··· DATA RECORDS

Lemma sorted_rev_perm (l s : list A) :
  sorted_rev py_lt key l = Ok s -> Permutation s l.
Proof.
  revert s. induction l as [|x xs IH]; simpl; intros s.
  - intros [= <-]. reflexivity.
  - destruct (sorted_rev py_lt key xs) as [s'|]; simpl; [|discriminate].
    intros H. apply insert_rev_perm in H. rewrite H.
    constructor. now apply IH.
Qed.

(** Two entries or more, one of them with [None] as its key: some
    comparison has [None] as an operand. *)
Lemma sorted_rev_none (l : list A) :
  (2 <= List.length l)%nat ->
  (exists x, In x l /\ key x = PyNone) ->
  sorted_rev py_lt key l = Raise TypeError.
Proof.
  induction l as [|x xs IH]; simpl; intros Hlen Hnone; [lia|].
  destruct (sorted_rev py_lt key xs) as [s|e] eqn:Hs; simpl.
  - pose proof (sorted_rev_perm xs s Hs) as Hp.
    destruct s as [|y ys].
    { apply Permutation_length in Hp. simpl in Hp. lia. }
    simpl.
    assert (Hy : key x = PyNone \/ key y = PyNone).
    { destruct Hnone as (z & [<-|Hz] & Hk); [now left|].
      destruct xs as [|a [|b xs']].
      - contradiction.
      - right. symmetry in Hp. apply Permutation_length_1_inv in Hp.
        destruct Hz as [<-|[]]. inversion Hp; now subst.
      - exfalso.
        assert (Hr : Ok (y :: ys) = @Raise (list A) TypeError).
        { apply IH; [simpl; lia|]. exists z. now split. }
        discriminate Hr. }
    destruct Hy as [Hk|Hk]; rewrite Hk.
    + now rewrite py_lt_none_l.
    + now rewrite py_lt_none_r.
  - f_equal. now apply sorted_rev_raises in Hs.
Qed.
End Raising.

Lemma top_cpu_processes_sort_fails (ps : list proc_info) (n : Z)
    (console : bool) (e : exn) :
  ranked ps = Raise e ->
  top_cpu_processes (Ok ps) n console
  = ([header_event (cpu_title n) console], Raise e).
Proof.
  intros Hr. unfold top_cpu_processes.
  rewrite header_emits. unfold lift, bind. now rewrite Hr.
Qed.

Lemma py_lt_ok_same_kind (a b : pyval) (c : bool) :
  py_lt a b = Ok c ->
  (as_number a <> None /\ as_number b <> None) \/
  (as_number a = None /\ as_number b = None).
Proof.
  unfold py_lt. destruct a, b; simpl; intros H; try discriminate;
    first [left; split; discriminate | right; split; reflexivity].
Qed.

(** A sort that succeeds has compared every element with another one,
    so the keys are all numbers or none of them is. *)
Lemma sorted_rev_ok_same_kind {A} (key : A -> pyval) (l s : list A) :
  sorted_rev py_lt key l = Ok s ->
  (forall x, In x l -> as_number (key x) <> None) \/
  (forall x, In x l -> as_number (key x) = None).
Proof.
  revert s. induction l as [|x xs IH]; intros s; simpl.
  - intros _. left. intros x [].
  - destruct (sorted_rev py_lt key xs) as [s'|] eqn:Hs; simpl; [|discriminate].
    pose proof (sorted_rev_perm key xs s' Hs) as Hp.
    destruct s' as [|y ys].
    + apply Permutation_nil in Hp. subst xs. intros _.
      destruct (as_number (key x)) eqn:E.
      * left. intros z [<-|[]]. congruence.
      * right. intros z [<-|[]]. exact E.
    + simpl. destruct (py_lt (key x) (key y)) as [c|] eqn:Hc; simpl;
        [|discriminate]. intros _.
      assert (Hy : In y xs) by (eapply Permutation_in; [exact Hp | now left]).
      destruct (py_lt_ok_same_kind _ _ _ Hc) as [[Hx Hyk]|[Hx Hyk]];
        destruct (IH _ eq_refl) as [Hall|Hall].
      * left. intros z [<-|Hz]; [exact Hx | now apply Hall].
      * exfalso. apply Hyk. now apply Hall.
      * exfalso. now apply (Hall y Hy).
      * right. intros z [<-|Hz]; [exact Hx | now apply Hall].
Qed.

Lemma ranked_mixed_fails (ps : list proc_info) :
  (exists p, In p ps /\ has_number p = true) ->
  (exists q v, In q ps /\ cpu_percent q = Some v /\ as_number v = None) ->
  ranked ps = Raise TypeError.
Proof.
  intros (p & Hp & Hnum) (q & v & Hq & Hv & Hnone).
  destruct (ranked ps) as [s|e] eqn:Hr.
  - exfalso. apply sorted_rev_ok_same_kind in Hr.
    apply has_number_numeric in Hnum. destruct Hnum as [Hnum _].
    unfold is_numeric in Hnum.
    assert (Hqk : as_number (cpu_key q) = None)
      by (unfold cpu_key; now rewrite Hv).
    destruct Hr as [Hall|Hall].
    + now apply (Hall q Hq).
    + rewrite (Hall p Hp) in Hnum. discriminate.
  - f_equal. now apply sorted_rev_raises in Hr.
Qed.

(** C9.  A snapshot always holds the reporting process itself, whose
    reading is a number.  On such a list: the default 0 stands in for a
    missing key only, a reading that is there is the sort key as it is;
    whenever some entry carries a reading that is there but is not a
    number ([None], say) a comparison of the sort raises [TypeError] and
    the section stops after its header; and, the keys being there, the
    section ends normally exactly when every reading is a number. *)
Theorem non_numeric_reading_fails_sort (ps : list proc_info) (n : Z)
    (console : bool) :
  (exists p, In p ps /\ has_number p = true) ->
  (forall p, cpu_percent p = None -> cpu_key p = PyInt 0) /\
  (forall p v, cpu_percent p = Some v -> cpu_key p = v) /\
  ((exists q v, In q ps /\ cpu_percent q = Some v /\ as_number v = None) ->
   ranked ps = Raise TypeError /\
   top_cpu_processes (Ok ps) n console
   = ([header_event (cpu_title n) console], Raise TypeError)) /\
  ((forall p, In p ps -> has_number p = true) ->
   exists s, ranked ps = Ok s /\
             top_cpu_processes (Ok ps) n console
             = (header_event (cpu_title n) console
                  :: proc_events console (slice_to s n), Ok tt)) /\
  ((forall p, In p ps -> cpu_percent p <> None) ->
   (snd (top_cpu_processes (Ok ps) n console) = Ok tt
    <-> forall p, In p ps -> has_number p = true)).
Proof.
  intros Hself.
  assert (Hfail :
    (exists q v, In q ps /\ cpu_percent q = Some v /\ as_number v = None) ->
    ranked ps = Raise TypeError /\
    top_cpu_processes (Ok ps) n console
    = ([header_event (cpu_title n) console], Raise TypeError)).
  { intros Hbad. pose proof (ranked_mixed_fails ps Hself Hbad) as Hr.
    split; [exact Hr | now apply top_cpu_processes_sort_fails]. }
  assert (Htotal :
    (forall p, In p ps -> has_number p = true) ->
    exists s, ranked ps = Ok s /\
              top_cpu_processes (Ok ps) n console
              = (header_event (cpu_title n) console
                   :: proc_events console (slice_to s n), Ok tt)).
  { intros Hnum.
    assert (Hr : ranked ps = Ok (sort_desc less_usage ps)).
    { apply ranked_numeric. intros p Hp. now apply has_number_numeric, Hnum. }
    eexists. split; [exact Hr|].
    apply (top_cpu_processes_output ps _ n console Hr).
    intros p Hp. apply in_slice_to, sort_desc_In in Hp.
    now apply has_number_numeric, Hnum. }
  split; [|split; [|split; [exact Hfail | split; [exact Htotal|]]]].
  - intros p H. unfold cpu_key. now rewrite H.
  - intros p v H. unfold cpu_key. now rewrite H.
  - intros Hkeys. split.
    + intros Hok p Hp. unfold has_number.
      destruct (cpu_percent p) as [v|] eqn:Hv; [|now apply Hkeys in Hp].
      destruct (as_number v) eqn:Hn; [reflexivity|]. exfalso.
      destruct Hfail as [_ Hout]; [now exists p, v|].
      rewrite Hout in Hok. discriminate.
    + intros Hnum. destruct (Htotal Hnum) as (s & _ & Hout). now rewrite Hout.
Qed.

······

- [EXERCISE PROMPT] Reproduce only the lines above spanning from the line containing "- destruct (sorted_rev py_lt key xs) as [s'|];" through the line containing "destruct (sorted_rev py_lt key xs) as [s|e]", word for word.

- [RESPONSE]
  - destruct (sorted_rev py_lt key xs) as [s'|]; simpl; [|discriminate].
    intros H. apply insert_rev_perm in H. rewrite H.
    constructor. now apply IH.
Qed.

(** Two entries or more, one of them with [None] as its key: some
    comparison has [None] as an operand. *)
Lemma sorted_rev_none (l : list A) :
  (2 <= List.length l)%nat ->
  (exists x, In x l /\ key x = PyNone) ->
  sorted_rev py_lt key l = Raise TypeError.
Proof.
  induction l as [|x xs IH]; simpl; intros Hlen Hnone; [lia|].
  destruct (sorted_rev py_lt key xs) as [s|e] eqn:Hs; simpl.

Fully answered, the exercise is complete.